Directions for this task »
Return each line below holding the string "RecordingFor".

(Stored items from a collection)
= Beginning of Section =
(** X22.  When the recorder has started and the vehicle cannot be
    spawned (no such blueprint, no spawn point, or a spawn the server
    refuses), the exception leaves [record_log] with the recorder still
    running: no stop is requested and nothing was slept. *)
Theorem record_log_leaves_recorder_running (w : World) (duration : Z)
    (log_filename : string) (s : State) :
  makedirs_ok w (fs s) (dirname w (abspath w log_filename)) = true ->
  start_recorder_fails w (abspath w log_filename) = false ->
  spawned_vehicle w = None ->
  exists s',
    record_log w duration log_filename s = (Raises (spawn_error w), s') /\
    recording s' = Some (abspath w log_filename) /\
    count is_start (out s') = S (count is_start (out s)) /\
    count is_stop (out s') = count is_stop (out s) /\
    slept (out s') = slept (out s).
Proof.
  intros Hm Hs Hv.
  destruct (record_log_spawn_raises w duration log_filename s Hm Hs Hv)
    as (evs & -> & Hevs).
  eexists. split; [reflexivity|]. cbn [recording out].
  unfold prologue.
  destruct Hevs as [->|(bp & sp & ->)];
    destruct (ffmpeg_video.path_exists _ _); cbn [map app];
    rewrite !count_app, !slept_app; unfold count; cbn; repeat split; lia.
Qed.

Lemma record_log_leaves_recorder_running_witness :
  exists s',
    record_log empty_map_world 10 "recording.log" (initial work_dir)
      = (Raises IndexError, s') /\
    recording s' = Some "/work/recording.log" /\
    count is_start (out s') = 1 /\
    count is_stop (out s') = 0 /\
    slept (out s') = 0%Z.
Proof.
  apply (record_log_leaves_recorder_running empty_map_world 10 "recording.log"
           (initial work_dir)).
  - vm_compute. reflexivity.
  - reflexivity.
  - reflexivity.
Defined.

(** X23.  When the recorder starts and the vehicle is spawned,
    [record_log] returns having slept [max(duration, 0)] seconds in
    all, between one start and one stop request; one vehicle was
    spawned and put under autopilot; the recorder is off afterwards
    unless the stop request raised.  In this order: the start request,
    the spawn and the autopilot, then one sleep of one second per
    recorded second, each followed by its progress line, then the stop
    request; before the start and after the stop nothing is slept and
    nothing is requested of the recorder. *)
Theorem record_log_records_for_duration (w : World) (duration : Z)
    (log_filename : string) (s : State) (vehicle : Z) :
  makedirs_ok w (fs s) (dirname w (abspath w log_filename)) = true ->
  start_recorder_fails w (abspath w log_filename) = false ->
  spawned_vehicle w = Some vehicle ->
  exists s' before after blueprint spawn_point,
    record_log w duration log_filename s = (Returns tt, s') /\
    out s' = out s ++ before
             ++ [StartRecorder (abspath w log_filename); Print RecorderStarted;
                 SpawnActor blueprint spawn_point; SetAutopilot vehicle true;
                 Print (VehicleSpawned vehicle); Print (RecordingFor duration)]
             ++ flat_map (fun i => [Sleep 1; Print (RecordingProgress (i + 1) duration)])
                         (range duration)
             ++ [Print StoppingRecorder; StopRecorder] ++ after /\
    quiet before /\
    quiet after /\
    slept (out s') = (slept (out s) + Z.max 0 duration)%Z /\
    count is_start (out s') = S (count is_start (out s)) /\
    count is_spawn (out s') = S (count is_spawn (out s)) /\
    count is_stop (out s') = S (count is_stop (out s)) /\
    SetAutopilot vehicle true ∈ out s' /\
    recording s' = if stop_recorder_fails w then Some (abspath w log_filename) else None.
Proof.
  intros Hm Hs Hv. unfold spawned_vehicle in Hv.
  destruct (blueprints w "vehicle.tesla.model3") as [|bp bps] eqn:Hbp; [discriminate|].
  destruct (spawn_points w) as [|sp sps] eqn:Hsp; [discriminate|].
  rewrite (record_log_recorded w duration log_filename s bp bps sp sps vehicle
             Hm Hs Hbp Hsp Hv).
  match goal with
  | |- context [report_recording w ?p ?st] =>
      destruct (report_recording_returns w p st) as (msgs & -> & _)
  end.
  exists (mkState (recorded w (abspath w log_filename)
                     (with_dir (dirname w (abspath w log_filename)) (fs s)))
                  (if stop_recorder_fails w then Some (abspath w log_filename) else None)
                  ((out s ++ prologue w duration (abspath w log_filename) (fs s)
                    ++ [StartRecorder (abspath w log_filename); Print RecorderStarted;
                        SpawnActor bp sp; SetAutopilot vehicle true;
                        Print (VehicleSpawned vehicle); Print (RecordingFor duration)]
                    ++ flat_map (fun i => [Sleep 1;
                                           Print (RecordingProgress (i + 1) duration)])
                                (range duration)
                    ++ [Print StoppingRecorder; StopRecorder;
                        Print (if stop_recorder_fails w
                               then ErrorStoppingRecorder else RecorderStopped)])
                   ++ map Print msgs)),
         (prologue w duration (abspath w log_filename) (fs s)),
         (Print (if stop_recorder_fails w then ErrorStoppingRecorder else RecorderStopped)
          :: map Print msgs),
         bp, sp.
  split; [reflexivity|]. cbn [recording out].
  assert (Hq : forall p, (forall z, p (Sleep z) = false) ->
                         (forall m, p (Print m) = false) ->
                         count p (prologue w duration (abspath w log_filename) (fs s))
                         = if p (MakeDirs (dirname w (abspath w log_filename)))
                           then 1 else 0).
  { intros p _ Hp. unfold prologue, count. cbn [List.filter].
    pose proof (count_map_Print p) as Hc. unfold count in Hc.
    destruct (p (MakeDirs _)); cbn [length]; rewrite Hc; auto. }
  assert (Hsl : slept (prologue w duration (abspath w log_filename) (fs s)) = 0%Z).
  { unfold prologue. destruct (ffmpeg_video.path_exists _ _); reflexivity. }
  assert (Hmsgs : slept (map Print msgs) = 0%Z).
  { clear. induction msgs as [|m msgs IH]; [reflexivity|exact IH]. }
  split; [|split; [|split]].
  - rewrite <- !app_assoc. reflexivity.
  - unfold quiet. rewrite Hsl, !Hq by reflexivity. auto.
  - unfold quiet. cbn [slept]. rewrite Hmsgs.
    change (Print (if stop_recorder_fails w then ErrorStoppingRecorder else RecorderStopped)
            :: map Print msgs)
      with (map Print ((if stop_recorder_fails w
                        then ErrorStoppingRecorder else RecorderStopped) :: msgs)).
    rewrite !count_map_Print by reflexivity. auto.
  - repeat split.
    + rewrite !slept_app, Hsl, loop_slept, range_length, Hmsgs. cbn. lia.
    + rewrite !count_app, Hq, loop_count, count_map_Print by reflexivity. cbn. lia.
    + rewrite !count_app, Hq, loop_count, count_map_Print by reflexivity. cbn. lia.
    + rewrite !count_app, Hq, loop_count, count_map_Print by reflexivity. cbn. lia.
    + apply list_elem_of_In. rewrite !in_app_iff. left. right. right. left.
      cbn. auto.
Qed.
= End of Section =
Result of this task »
                 Print (VehicleSpawned vehicle); Print (RecordingFor duration)]
                        Print (VehicleSpawned vehicle); Print (RecordingFor duration)]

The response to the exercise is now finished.